PROVIDED ENTRIES

(** X10. When the [try] block returns, the table it returns pairs, in every
    row, a limit record with a transaction of the same customer whose
    amount is strictly above the limit; no row lacks a transaction, an
    amount or a limit, and no limit is the placeholder 500. *)
Theorem loaded_rows_exceed (pandas : Pandas) (s s1 : State) (u : loc) :
  loading pandas s = (s1, Done u) →
  ∃ df, heap s1 !! u = Some (Joined df) ∧ (u < next s1)%nat
        ∧ ∀ r, r ∈ df →
            ∃ t a l, tx r = Some t
                     ∧ tx_customer_id t = customer_id (kyc r)
                     ∧ amount t = Some a ∧ limit (kyc r) = Some l
                     ∧ l < a ∧ ¬ l == 500.
Proof.
  intros Hdone.
  destruct (loading_run pandas s) as (s' & _ & _ & Hrun).
  unfold load_result in Hrun.
  destruct (read_files pandas) as [e | [[[S1 S2] S3] K]].
  { rewrite Hrun in Hdone. by simplify_eq. }
  destruct (with_dates pandas (unusual_wp_increase S1 S2 S3 K))
    as [e | df] eqn:Hdates.
  { rewrite Hrun in Hdone. by simplify_eq. }
  destruct Hrun as (u' & Hrun & Hu & Hlt).
  rewrite Hrun in Hdone. simplify_eq.
  exists df. split_and!; [done | done |].
  intros r' Hr'.
  destruct (elem_of_with_dates _ _ _ _ Hdates Hr') as (r & d & Hr & ->).
  apply flagged_iff_rows in Hr
    as (k & t & a & l & Hk & Ht & Hid & -> & Ha & Hl & Hlt').
  eexists _, a, l. unfold set_date. simpl. split_and!; try done.
  destruct (limit k) as [q |]; [| done].
  destruct (Qeq_dec q 500) as [Hq | Hq].
  - rewrite (correct_limit_sentinel q Hq) in Hl. simplify_eq.
    by apply corrected_is_not_sentinel.
  - rewrite (correct_limit_other q Hq) in Hl. by simplify_eq.
Qed.

(** ** The conversion of the dates *)

Lemma fmap_set_dates {A} (col : JoinedRecord → A) (df : DataFrame)
    (dates : list DateCell) :
  (∀ r d, col (set_date r d) = col r) →
  length dates = length df →
  col <$> zip_with set_date df dates = col <$> df.
Proof.
  intros Hcol. revert dates.
  induction df as [| r df IH]; intros [| d dates] Hlen; try done.
  simpl. rewrite Hcol, IH; [done |]. simpl in Hlen. lia.
Qed.

Lemma col_sum_fmap (col : JoinedRecord → option Q) (df df' : DataFrame) :
  col <$> df' = col <$> df → col_sum col df' = col_sum col df.
Proof.
  revert df'. induction df as [| r df IH]; intros [| r' df'] Heq; try done.
  rewrite !fmap_cons in Heq. injection Heq as Hr Hdf.
  simpl. by rewrite Hr, (IH df' Hdf).
Qed.

(** X11. The assignment of line 57 changes the date column of the flagged
    table and nothing else: the table keeps its address, its number of
    rows, and in every row the limit record, the amount and the customer
    name, so the drop-down and the sums are those of the table as loaded;
    no other object changes and nothing is drawn.  When [pd.to_datetime]
    raises, the table is left as it was. *)
Theorem conversion_changes_dates_only (pandas : Pandas) (u : loc) (s : State)
    (df : DataFrame) :
  heap s !! u = Some (Joined df) →
  (∀ s' e, convert_dates pandas u s = (s', Raised e) → s' = s)
  ∧ (∀ s', convert_dates pandas u s = (s', Done tt) →
       ∃ df', heap s' !! u = Some (Joined df')
              ∧ (∀ l, l ≠ u → heap s' !! l = heap s !! l)
              ∧ next s' = next s ∧ screen s' = screen s
              ∧ length df' = length df
              ∧ (∀ i r', df' !! i = Some r' →
                   ∃ r d, df !! i = Some r ∧ r' = set_date r d)
              ∧ kyc <$> df' = kyc <$> df
              ∧ outgoing_wire_transfer_amount <$> df'
                = outgoing_wire_transfer_amount <$> df
              ∧ customer_names df' = customer_names df).
Proof.
  intros Hu. rewrite (convert_dates_run pandas u s df Hu).
  destruct (with_dates pandas df) as [e | df'] eqn:Hdates.
  { split; [by intros s' e' [= <- _] | by intros s' [=]]. }
  split; [by intros s' e' [=] |]. intros s' [= <-].
  destruct (with_dates_rows _ _ _ Hdates) as [Hlen Hrows].
  exists df'. split_and!; try done.
  - cbn [heap stored]. apply lookup_insert_eq.
  - intros l Hl. cbn [heap stored]. by apply lookup_insert_ne.
  - unfold with_dates in Hdates.
    destruct (to_datetime pandas (date_col <$> df)); [done |].
    case_decide; [| done]. simplify_eq.
    apply fmap_set_dates; [| done]. intros r d. apply set_date_columns.
  - unfold with_dates in Hdates.
    destruct (to_datetime pandas (date_col <$> df)); [done |].
    case_decide; [| done]. simplify_eq.
    apply fmap_set_dates; [| done]. intros r d. apply set_date_columns.
  - unfold with_dates in Hdates.
    destruct (to_datetime pandas (date_col <$> df)); [done |].
    case_decide; [| done]. simplify_eq.
    unfold customer_names. do 4 f_equal.
    apply fmap_set_dates; [| done]. intros r d. apply set_date_columns.
Qed.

PROBLEM STATEMENT
What is needed is an exact, complete copy of the entries above.

ANSWER BELOW
(** X10. When the [try] block returns, the table it returns pairs, in every
    row, a limit record with a transaction of the same customer whose
    amount is strictly above the limit; no row lacks a transaction, an
    amount or a limit, and no limit is the placeholder 500. *)
Theorem loaded_rows_exceed (pandas : Pandas) (s s1 : State) (u : loc) :
  loading pandas s = (s1, Done u) →
  ∃ df, heap s1 !! u = Some (Joined df) ∧ (u < next s1)%nat
        ∧ ∀ r, r ∈ df →
            ∃ t a l, tx r = Some t
                     ∧ tx_customer_id t = customer_id (kyc r)
                     ∧ amount t = Some a ∧ limit (kyc r) = Some l
                     ∧ l < a ∧ ¬ l == 500.
Proof.
  intros Hdone.
  destruct (loading_run pandas s) as (s' & _ & _ & Hrun).
  unfold load_result in Hrun.
  destruct (read_files pandas) as [e | [[[S1 S2] S3] K]].
  { rewrite Hrun in Hdone. by simplify_eq. }
  destruct (with_dates pandas (unusual_wp_increase S1 S2 S3 K))
    as [e | df] eqn:Hdates.
  { rewrite Hrun in Hdone. by simplify_eq. }
  destruct Hrun as (u' & Hrun & Hu & Hlt).
  rewrite Hrun in Hdone. simplify_eq.
  exists df. split_and!; [done | done |].
  intros r' Hr'.
  destruct (elem_of_with_dates _ _ _ _ Hdates Hr') as (r & d & Hr & ->).
  apply flagged_iff_rows in Hr
    as (k & t & a & l & Hk & Ht & Hid & -> & Ha & Hl & Hlt').
  eexists _, a, l. unfold set_date. simpl. split_and!; try done.
  destruct (limit k) as [q |]; [| done].
  destruct (Qeq_dec q 500) as [Hq | Hq].
  - rewrite (correct_limit_sentinel q Hq) in Hl. simplify_eq.
    by apply corrected_is_not_sentinel.
  - rewrite (correct_limit_other q Hq) in Hl. by simplify_eq.
Qed.

(** ** The conversion of the dates *)

Lemma fmap_set_dates {A} (col : JoinedRecord → A) (df : DataFrame)
    (dates : list DateCell) :
  (∀ r d, col (set_date r d) = col r) →
  length dates = length df →
  col <$> zip_with set_date df dates = col <$> df.
Proof.
  intros Hcol. revert dates.
  induction df as [| r df IH]; intros [| d dates] Hlen; try done.
  simpl. rewrite Hcol, IH; [done |]. simpl in Hlen. lia.
Qed.

Lemma col_sum_fmap (col : JoinedRecord → option Q) (df df' : DataFrame) :
  col <$> df' = col <$> df → col_sum col df' = col_sum col df.
Proof.
  revert df'. induction df as [| r df IH]; intros [| r' df'] Heq; try done.
  rewrite !fmap_cons in Heq. injection Heq as Hr Hdf.
  simpl. by rewrite Hr, (IH df' Hdf).
Qed.

(** X11. The assignment of line 57 changes the date column of the flagged
    table and nothing else: the table keeps its address, its number of
    rows, and in every row the limit record, the amount and the customer
    name, so the drop-down and the sums are those of the table as loaded;
    no other object changes and nothing is drawn.  When [pd.to_datetime]
    raises, the table is left as it was. *)
Theorem conversion_changes_dates_only (pandas : Pandas) (u : loc) (s : State)
    (df : DataFrame) :
  heap s !! u = Some (Joined df) →
  (∀ s' e, convert_dates pandas u s = (s', Raised e) → s' = s)
  ∧ (∀ s', convert_dates pandas u s = (s', Done tt) →
       ∃ df', heap s' !! u = Some (Joined df')
              ∧ (∀ l, l ≠ u → heap s' !! l = heap s !! l)
              ∧ next s' = next s ∧ screen s' = screen s
              ∧ length df' = length df
              ∧ (∀ i r', df' !! i = Some r' →
                   ∃ r d, df !! i = Some r ∧ r' = set_date r d)
              ∧ kyc <$> df' = kyc <$> df
              ∧ outgoing_wire_transfer_amount <$> df'
                = outgoing_wire_transfer_amount <$> df
              ∧ customer_names df' = customer_names df).
Proof.
  intros Hu. rewrite (convert_dates_run pandas u s df Hu).
  destruct (with_dates pandas df) as [e | df'] eqn:Hdates.
  { split; [by intros s' e' [= <- _] | by intros s' [=]]. }
  split; [by intros s' e' [=] |]. intros s' [= <-].
  destruct (with_dates_rows _ _ _ Hdates) as [Hlen Hrows].
  exists df'. split_and!; try done.
  - cbn [heap stored]. apply lookup_insert_eq.
  - intros l Hl. cbn [heap stored]. by apply lookup_insert_ne.
  - unfold with_dates in Hdates.
    destruct (to_datetime pandas (date_col <$> df)); [done |].
    case_decide; [| done]. simplify_eq.
    apply fmap_set_dates; [| done]. intros r d. apply set_date_columns.
  - unfold with_dates in Hdates.
    destruct (to_datetime pandas (date_col <$> df)); [done |].
    case_decide; [| done]. simplify_eq.
    apply fmap_set_dates; [| done]. intros r d. apply set_date_columns.
  - unfold with_dates in Hdates.
    destruct (to_datetime pandas (date_col <$> df)); [done |].
    case_decide; [| done]. simplify_eq.
    unfold customer_names. do 4 f_equal.
    apply fmap_set_dates; [| done]. intros r d. apply set_date_columns.
Qed.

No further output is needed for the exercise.